Erazo-Aux Jorge, Loaiza-Correa H, Restrepo-Giron A D
Appl Opt. 2019 May 1;58(13):3620-3629. doi: 10.1364/AO.58.003620.
This paper presents a new methodology for the automatic detection of defective regions of interest (d-ROI) in thermal images of composite materials. The images are acquired with pulsed thermography, and local histograms of oriented gradients are obtained by thermogram processing. This information is analyzed using a simple strategy to differentiate the material background from the defective areas. The procedure is independent of image contrast or enhancement; it does not require analysis of a complete sequence of images, nor does it involve heat transfer models or the extraction of nonuniform heating information. The methodology is tested with synthetic images of a carbon fiber-reinforced plastic sample, containing diameter/depth ratio defects with different values (between 150 and 0.56). The performance of the d-ROI detection method is validated using the area under the ROC curve (AUC) measure, generally obtaining a maximum average value of 0.949 with variations between 0.891 and 0.993 for all the defective depth and size conditions studied. In addition, this method is highly robust when detecting defects in 48.84% of the total number of images, as determined by the sequences analyzed with AUC values higher than 0.95. Outside the high detectability index range, the AUC performance increases abruptly and decays gradually. Recent literature proposes automatic detection of defects in thermograms yielding similar performances to those obtained with the proposed method; however, they require preprocessing of all the thermograms to improve image contrast and visibility and to attenuate the adverse effect of nonuniform heating, which affects the implementation complexity and the computational cost.

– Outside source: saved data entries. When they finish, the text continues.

(* ===== verification/Toy.v ===== *)
(** A small operating system: an instance of every interface of [Env.v], on
    which the definitions run and the hypotheses of the theorems hold. It maps
    files the way Linux does (the pages past the end of the file raise SIGBUS),
    reads at most seven bytes per [pread], and hands out pthread keys from 0. *)

From stdpp Require Import prelude gmap strings.
From Stdlib Require Import ZArith Lia.
From S2P Require Import Prelude Errors Env SysMmap.

(** * Linux on x86_64 *)

#[export] Instance toy_libc : Libc := {|
  PROT_READ := 1; PROT_WRITE := 2; PROT_NONE := 0;
  MAP_PRIVATE := 2; MAP_SHARED := 1; MAP_ANON := 32; MAP_POPULATE := 32768; MAP_FIXED := 16;
  MAP_FAILED := usize_max;
  MADV_NORMAL := 0; MADV_SEQUENTIAL := 2; MADV_RANDOM := 1;
  MADV_WILLNEED := 3; MADV_DONTNEED := 4;
  MS_ASYNC := 1; MS_SYNC := 4;
  LOCK_SH := 1; LOCK_EX := 2; LOCK_NB := 4;
|}.

#[export] Instance toy_target : Target := {| target_linux := true |}.
#[export] Instance toy_sysconf : Sysconf := {| sysconf_pagesize := 4096 |}.

#[export] Instance toy_libc_ok : LibcOk.
Proof.
  constructor.
  - by exists 5.
  - by exists 15.
  - by exists 4.
  - done.
  - by apply (bool_decide_unpack _).
Qed.

#[export] Instance toy_sysconf_ok : SysconfOk.
Proof. constructor. by exists 12. Qed.

(** * Memory and files *)

Record tmap := {
  tm_start : Z;
  tm_len : Z;           (* whole pages *)
  tm_bytes : list Z;    (* the file from the offset of the mapping on *)
  tm_backed : Z;        (* bytes, from the start, whose pages can be supplied *)
  tm_writable : bool;
}.

Record toy := Toy {
  t_maps : list tmap;
  t_written : gmap Z Z;
  t_next : Z;
  t_errno : Z;
  t_files : gmap Path (list Z);
  t_fds : gmap Z Path;
  t_next_fd : Z;
}.

(** The address lies in the mapping. *)
Definition toy_in (a : Z) (m : tmap) : Prop := tm_start m <= a < tm_start m + tm_len m.

Definition toy_find (k : toy) (a : Z) : option tmap := snd <$> list_find (toy_in a) (t_maps k).

Definition toy_mem_at (k : toy) (a : Z) : option Z :=
  m ← toy_find k a;
  if a - tm_start m <? tm_backed m then
    Some (default (nth (Z.to_nat (a - tm_start m)) (tm_bytes m) 0) (t_written k !! a) mod 256)
  else None.

Definition toy_can_store (k : toy) (a : Z) : bool :=
  match toy_find k a with Some m => tm_writable m | None => false end.

Definition toy_load (k : toy) (a : Z) : toy * access Z :=
  (k, match toy_find k a with
      | None => SegFault
      | Some _ => match toy_mem_at k a with Some b => Access b | None => BusError a end
      end).

Definition toy_set_written (k : toy) (w : gmap Z Z) : toy :=
  Toy (t_maps k) w (t_next k) (t_errno k) (t_files k) (t_fds k) (t_next_fd k).

Definition toy_store (k : toy) (a b : Z) : toy * access unit :=
  if toy_can_store k a then
    match toy_mem_at k a with
    | Some _ => (toy_set_written k (<[a := b]> (t_written k)), Access tt)
    | None => (k, BusError a)
    end
  else (k, SegFault).

Definition toy_set_errno (k : toy) (e : Z) : toy :=
  Toy (t_maps k) (t_written k) (t_next k) e (t_files k) (t_fds k) (t_next_fd k).

Definition toy_set_maps (k : toy) (ms : list tmap) (next : Z) : toy :=
  Toy ms (t_written k) next (t_errno k) (t_files k) (t_fds k) (t_next_fd k).

Definition toy_mmap (k : toy) (addr len prot flags fd off : Z) : toy * Z :=
  let start := page_up 4096 (Z.max 65536 (t_next k)) in
  let stop := start + page_up 4096 len in
  if (isize_max <? Z.max start stop) ||
     existsb (fun m => (start <? tm_start m + tm_len m) && (tm_start m <? stop)) (t_maps k) then (toy_set_errno k 12, usize_max)
  else
    let bytes := default [] (p ← t_fds k !! fd; t_files k !! p) in
    let bytes := drop (Z.to_nat off) bytes in
    let backed := if fd =? -1 then page_up 4096 len
                  else page_up 4096 (Z.of_nat (length bytes)) in
    let m := {| tm_start := start; tm_len := page_up 4096 len; tm_bytes := bytes;
                tm_backed := backed; tm_writable := Z.testbit prot 1 |} in
    (toy_set_maps k (m :: t_maps k) (stop + 4096), start).

(** What [munmap] of the addresses from [start] to [stop] leaves of a mapping:
    the part before them, and the part after. *)
Definition toy_cut (start stop : Z) (m : tmap) : list tmap :=
  [{| tm_start := tm_start m; tm_len := Z.min (tm_len m) (start - tm_start m);
      tm_bytes := tm_bytes m; tm_backed := tm_backed m; tm_writable := tm_writable m |};
   let skip := Z.max 0 (stop - tm_start m) in
   {| tm_start := tm_start m + skip; tm_len := tm_len m - skip;
      tm_bytes := drop (Z.to_nat skip) (tm_bytes m); tm_backed := tm_backed m - skip;
      tm_writable := tm_writable m |}].

Definition toy_munmap (k : toy) (addr len : Z) : toy * Z :=
  if negb (addr mod 4096 =? 0) || (len <=? 0) then (toy_set_errno k 22, -1)
  else
    let ms := t_maps k ≫= toy_cut addr (addr + page_up 4096 len) in
    (toy_set_maps k (filter (fun m => 0 < tm_len m) ms) (t_next k), 0).

#[export] Instance toy_vm : VM toy := {|
  load := toy_load;
  store := toy_store;
  sys_mmap := toy_mmap;
  sys_munmap := toy_munmap;
  sys_madvise := fun k _ _ _ => (k, 0);
  sys_msync := fun k _ _ _ => (k, 0);
  sys_mincore := fun k a _ =>
    (k, (0, fun i => if bool_decide (is_Some (toy_mem_at k (a + 4096 * Z.of_nat i)))
                     then 1 else 0));
  sys_mlock := fun k _ _ => (k, 0);
  sys_munlock := fun k _ _ => (k, 0);
  errno := t_errno;
|}.

#[export] Instance toy_mmap_ok : MmapOk toy.
Proof.
  constructor. intros k len prot flags fd off k' p. cbn. unfold toy_mmap.
  set (start := page_up 4096 (Z.max 65536 (t_next k))).
  pose proof (page_up_bounds 4096 (Z.max 65536 (t_next k)) ltac:(lia)). fold start in H.
  destruct (Z.ltb_spec isize_max (Z.max start (start + page_up 4096 len))); cbn [orb]; [by intros [= <- <-]|].
  destruct (existsb _ _); [by intros [= <- <-]|].
  intros [= <- <-] _ Hl. split_and!; [apply page_up_divides|lia|lia].
Qed.

Lemma toy_mem_at_find k a b : toy_mem_at k a = Some b -> is_Some (toy_find k a).
Proof. unfold toy_mem_at. by destruct (toy_find k a). Qed.

#[export] Program Instance toy_mem_laws : MemLaws toy := {|
  mem_at := toy_mem_at;
  can_store := toy_can_store;
|}.
Next Obligation.
  intros k a b Hb. exists k. split; [|done]. cbn. unfold toy_load.
  destruct (toy_mem_at_find _ _ _ Hb) as [m ->]. by rewrite Hb.
Qed.
Next Obligation.
  intros k a b. unfold toy_mem_at. destruct (toy_find k a) as [m|]; [|done]. cbn.
  destruct (_ <? _); [|done]. intros [= <-]. by apply Z.mod_pos_bound.
Qed.
Next Obligation.
  intros k a b0 b Hb Hs Hbyte. cbn. unfold toy_store. rewrite Hs, Hb.
  eexists. split; [done|]. split; [|done]. intros x.
  assert (Hf : forall w, toy_find (toy_set_written k w) x = toy_find k x) by done.
  case_decide as Hx.
  - subst. unfold toy_mem_at in *. rewrite Hf. destruct (toy_find k a) as [m|]; [|done].
    cbn in *. destruct (_ <? _); [|done]. by rewrite lookup_insert_eq, Z.mod_small.
  - unfold toy_mem_at. rewrite Hf. destruct (toy_find k x) as [m|]; [|done].
    cbn. destruct (_ <? _); [|done]. by rewrite lookup_insert_ne.
Qed.

#[export] Instance toy_byte_laws : ByteLaws toy.
Proof.
  constructor. intros k a k' b. cbn. unfold toy_load. destruct (toy_find k a); [|done].
  destruct (toy_mem_at k a) eqn:E; [|done]. intros [= _ <-]. exact (mem_byte k a _ E).
Qed.

#[export] Instance toy_fault_laws : FaultLaws toy.
Proof.
  constructor; cbn.
  - intros k a k' s. unfold toy_load. destruct (toy_find k a); [|done].
    destruct (toy_mem_at k a); [done|]. by intros [= _ ->].
  - intros k a b k' s. unfold toy_store. destruct (toy_can_store k a); [|done].
    destruct (toy_mem_at k a); [done|]. by intros [= _ ->].
Qed.

Definition toy_open (k : toy) (p : Path) (write : bool) : toy * result Z io_error :=
  match t_files k !! p with
  | None => (toy_set_errno k 2, Err (OsError 2))
  | Some _ =>
      (Toy (t_maps k) (t_written k) (t_next k) (t_errno k) (t_files k)
         (<[t_next_fd k := p]> (t_fds k)) (t_next_fd k + 1), Ok (t_next_fd k))
  end.

Definition toy_file (k : toy) (fd : Z) : list Z :=
  default [] (p ← t_fds k !! fd; t_files k !! p).

#[export] Instance toy_fs : FS toy := {|
  sys_open := toy_open;
  sys_flock := fun k _ _ => (k, 0);
  sys_fstat := fun k fd => (k, Ok (Z.min (Z.of_nat (length (toy_file k fd))) (2 ^ 43)));    (* the largest file *)
  sys_close := fun k fd =>
    (Toy (t_maps k) (t_written k) (t_next k) (t_errno k) (t_files k)
       (delete fd (t_fds k)) (t_next_fd k), tt);
  sys_pread := fun k fd count off =>
    let bs := take (Z.to_nat (Z.min 7 count)) (drop (Z.to_nat off) (toy_file k fd)) in
    (k, (Z.of_nat (length bs), bs));
  sys_statfs := fun k p =>
    (k, match t_files k !! p with
        | Some _ => (0, Statfs 61267 "ext4")
        | None => (-1, Statfs 0 "")
        end);
|}.

Lemma toy_cut_in start stop x m :
  start <= stop ->
  (exists m', m' ∈ toy_cut start stop m /\ 0 < tm_len m' /\ toy_in x m') <->
    toy_in x m /\ ~ start <= x < stop.
Proof.
  intros Hle. unfold toy_cut, toy_in. split.
  - intros (m' & [->|[->|[]%elem_of_nil]%elem_of_cons]%elem_of_cons & Hl & Hx); cbn in *; lia.
  - intros [Hx Hout]. destruct (decide (x < start)).
    + eexists. split; [by left|]. cbn. lia.
    + eexists. split; [by right; left|]. cbn. lia.
Qed.

#[export] Program Instance toy_map_laws : MapLaws toy := {|
  mapped := fun k a => exists m, m ∈ t_maps k /\ toy_in a m;
|}.
Next Obligation.
  intros k a len prot flags fd off k' p. cbn. unfold toy_mmap.
  set (start := page_up 4096 _). set (stop := start + _).
  destruct (isize_max <? _); cbn [orb]; [by intros [= <- <-]|].
  destruct (existsb _ _) eqn:Ho; [by intros [= <- <-]|]. intros [= <- <-] _ _ Hl x. unfold in_pages. cbn. split.
  - intros Hx (m & Hm & Hin). apply not_true_iff_false in Ho. apply Ho. apply existsb_exists.
    exists m. split; [by apply list_elem_of_In|]. unfold toy_in, stop in *. apply andb_true_iff. lia.
  - split.
    + intros (m & [->|Hm]%elem_of_cons & Hin); [by left|]. right. by exists m.
    + intros [Hx|(m & Hm & Hin)]; eexists; (split; [by left|done]) || (split; [by right|done]).
Qed.
Next Obligation.
  intros k a len prot flags fd off k'. cbn. unfold toy_mmap.
  set (start := page_up 4096 _).
  destruct (Z.ltb_spec isize_max (Z.max start (start + page_up 4096 len))) as [|Hle]; cbn [orb];
    [by intros [= <-]|].
  destruct (existsb _ _); [by intros [= <-]|]. intros [= <- E]. exfalso.
  unfold usize_max, usize_modulus, isize_max in *. lia.
Qed.
Next Obligation.
  intros k p len k' r. cbn. unfold toy_munmap, in_pages. cbn. intros E Hp Hl x.
  destruct (negb _ || _); injection E as <- <-; cbn; [done|].
  set (stop := p + page_up 4096 len).
  pose proof (page_up_bounds 4096 len ltac:(lia)).
  assert (Hiff : (exists m, m ∈ filter (fun m => 0 < tm_len m) (t_maps k ≫= toy_cut p stop) /\ toy_in x m) <->
    exists m, m ∈ t_maps k /\ (toy_in x m /\ ~ p <= x < stop)).
  { split.
    - intros (m' & [Hlen (m & Hcut & Hm)%list_elem_of_bind]%list_elem_of_filter & Hx). exists m. split; [done|].
      apply (toy_cut_in p stop x m); [unfold stop; lia|]. by exists m'.
    - intros (m & Hm & (m' & Hcut & Hlen & Hx)%toy_cut_in); [|unfold stop; lia]. exists m'. split; [|done].
      apply list_elem_of_filter. split; [done|]. apply list_elem_of_bind. by exists m. }
  rewrite Hiff. split; [naive_solver|]. intros Hx (m & _ & _ & Hn). by destruct Hn.
Qed.
Next Obligation. by intros k a k' r [= <- <-]. Qed.
Next Obligation.
  intros k a b k' r. cbn. unfold toy_store. destruct (toy_can_store k a); [|by intros [= <- <-]].
  by destruct (toy_mem_at k a); intros [= <- <-].
Qed.
Next Obligation.
  intros k pa w k' r. cbn. unfold toy_open. by destruct (t_files k !! pa); intros [= <- <-].
Qed.
Next Obligation. by intros k fd f k' r [= <- <-]. Qed.
Next Obligation. by intros k fd k' r [= <- <-]. Qed.
Next Obligation. by intros k fd k' r [= <- <-]. Qed.

#[export] Program Instance toy_file_laws : FileLaws toy := {| content := toy_file |}.
Next Obligation.
  intros k fd count off k' ret bs. cbn. intros [= <- <- <-] Hc Ho _.
  set (X := drop _ (toy_file k fd)). set (n := Z.to_nat _).
  assert (Hx : Z.of_nat (length X) = Z.max 0 (Z.of_nat (length (toy_file k fd)) - off))
    by (unfold X; rewrite length_drop; lia).
  rewrite Nat2Z.id, length_take. split_and!; [lia| |lia|lia|done].
  destruct (decide (n <= length X)%nat); [by rewrite Nat.min_l|].
  rewrite Nat.min_r by lia. by rewrite !take_ge by lia.
Qed.

#[export] Instance toy_fs_ok : FSOk toy.
Proof.
  constructor. intros k fd k' n [= <- <-]. unfold is_usize, usize_modulus, isize_max. lia.
Qed.

Definition toy_set_files (k : toy) (fs : gmap Path (list Z)) : toy :=
  Toy (t_maps k) (t_written k) (t_next k) (t_errno k) fs (t_fds k) (t_next_fd k).

#[export] Instance toy_shell : Shell toy := {|
  sys_write_file := fun k p bs => (toy_set_files k (<[p := bs]> (t_files k)), Ok tt);
  sys_remove_file := fun k p => (toy_set_files k (delete p (t_files k)), Ok tt);
  sys_print := fun k _ _ => (k, true);
  sys_sleep := fun k _ => (k, tt);
|}.

#[export] Instance toy_shell_ok : ShellOk toy.
Proof. by constructor. Qed.

#[export] Program Instance toy_beyond_laws : BeyondLaws toy := {|
  beyond := fun k a => is_Some (toy_find k a) /\ toy_mem_at k a = None;
|}.
Next Obligation.
  intros k a [[m Hm] Hn]. exists k. split; [|done]. cbn. unfold toy_load. by rewrite Hm, Hn.
Qed.

#[export] Instance toy_beyond_stays : BeyondStays toy.
Proof. constructor. by intros k a k' r x [= <- _]. Qed.

(** A machine with these files and nothing mapped. *)
Definition toy_boot (files : list (Path * list Z)) : toy :=
  Toy [] ∅ 0 0 (list_to_map files) ∅ 3.

(** * Threads *)

Record toy_proc := { tp_keys : Z; tp_vals : gmap Z (gmap Z Z) }.

#[export] Instance toy_procenv : ProcEnv toy_proc := {|
  sys_sigaction := fun e => (e, 0);
  pthread_key_create := fun e =>
    if tp_keys e <? 1024 then
      ({| tp_keys := Z.max 0 (tp_keys e) + 1;
          tp_vals := <[Z.max 0 (tp_keys e) := ∅]> (tp_vals e) |}, (0, Z.max 0 (tp_keys e)))
    else (e, (11, 0));
  pthread_getspecific := fun e t k => default 0 (tp_vals e !! k ≫= lookup t);
  pthread_setspecific := fun e t k v =>
    {| tp_keys := tp_keys e;
       tp_vals := <[k := <[t := v]> (default ∅ (tp_vals e !! k))]> (tp_vals e) |};
|}.

#[export] Program Instance toy_procenv_ok : ProcEnvOk toy_proc := {|
  key_created := fun e k => 0 <= k < tp_keys e;
|}.
Next Obligation. by intros e e' r [= <- <-]. Qed.
Next Obligation.
  intros e e' k. cbn. destruct (Z.ltb_spec (tp_keys e) 1024); [|done]. intros [= <- <-].
  cbn. split_and!; try lia; [unfold is_u32, u32_modulus; lia|].
  intros t. by rewrite lookup_insert_eq.
Qed.
Next Obligation. done. Qed.
Next Obligation.
  intros e t k v _. cbn. rewrite lookup_insert_eq. cbn. by rewrite lookup_insert_eq.
Qed.
Next Obligation.
  intros e t k v t' k' Hne. cbn. destruct (decide (k = k')) as [->|].
  - destruct Hne as [Hne|]; [|done]. rewrite lookup_insert_eq. cbn.
    rewrite lookup_insert_ne by done. by destruct (tp_vals e !! k').
  - by rewrite lookup_insert_ne.
Qed.

Definition toy_proc_boot : toy_proc := {| tp_keys := 0; tp_vals := ∅ |}.

(** * A bump allocator *)

#[export] Instance toy_allocator : Allocator := {|
  alloc := fun live => 1 + set_fold Z.max 0 live;
|}.

Lemma set_fold_max (live : gset Z) :
  0 <= set_fold Z.max 0 live /\ forall x, x ∈ live -> x <= set_fold Z.max 0 live.
Proof.
  apply (set_fold_ind_L (fun r X => 0 <= r /\ forall x, x ∈ X -> x <= r)).
  - set_solver.
  - intros x X r Hx [H0 H]. split; [lia|]. intros y [->%elem_of_singleton|Hy]%elem_of_union; [lia|].
    specialize (H y Hy). lia.
Qed.

#[export] Instance toy_allocator_ok : AllocatorOk.
Proof.
  constructor; intros live; pose proof (set_fold_max live) as [H0 H]; cbn; [|lia].
  intros Hin. specialize (H _ Hin). lia.
Qed.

本文提出了一种用于自动检测复合材料热图像中缺陷感兴趣区域(d - ROI)的新方法。图像通过脉冲热成像采集,并通过热图处理获得定向梯度的局部直方图。利用一种简单策略分析此信息,以区分材料背景和缺陷区域。该过程与图像对比度或增强无关;它不需要分析完整的图像序列,也不涉及传热模型或提取不均匀加热信息。该方法用碳纤维增强塑料样品的合成图像进行测试,这些图像包含不同值(介于150和0.56之间)的直径/深度比缺陷。使用ROC曲线下面积(AUC)度量来验证d - ROI检测方法的性能,在所有研究的缺陷深度和尺寸条件下,通常获得的最大平均值为0.949,变化范围在0.891至0.993之间。此外,根据AUC值高于0.95分析的序列确定,该方法在检测48.84%的图像中的缺陷时具有高度鲁棒性。在高检测指数范围之外,AUC性能急剧上升并逐渐下降。最近的文献提出了对热图中缺陷的自动检测,其性能与所提出的方法相似;然而,它们需要对所有热图进行预处理,以提高图像对比度和可见性,并减弱不均匀加热的不利影响,这会影响实现复杂性和计算成本。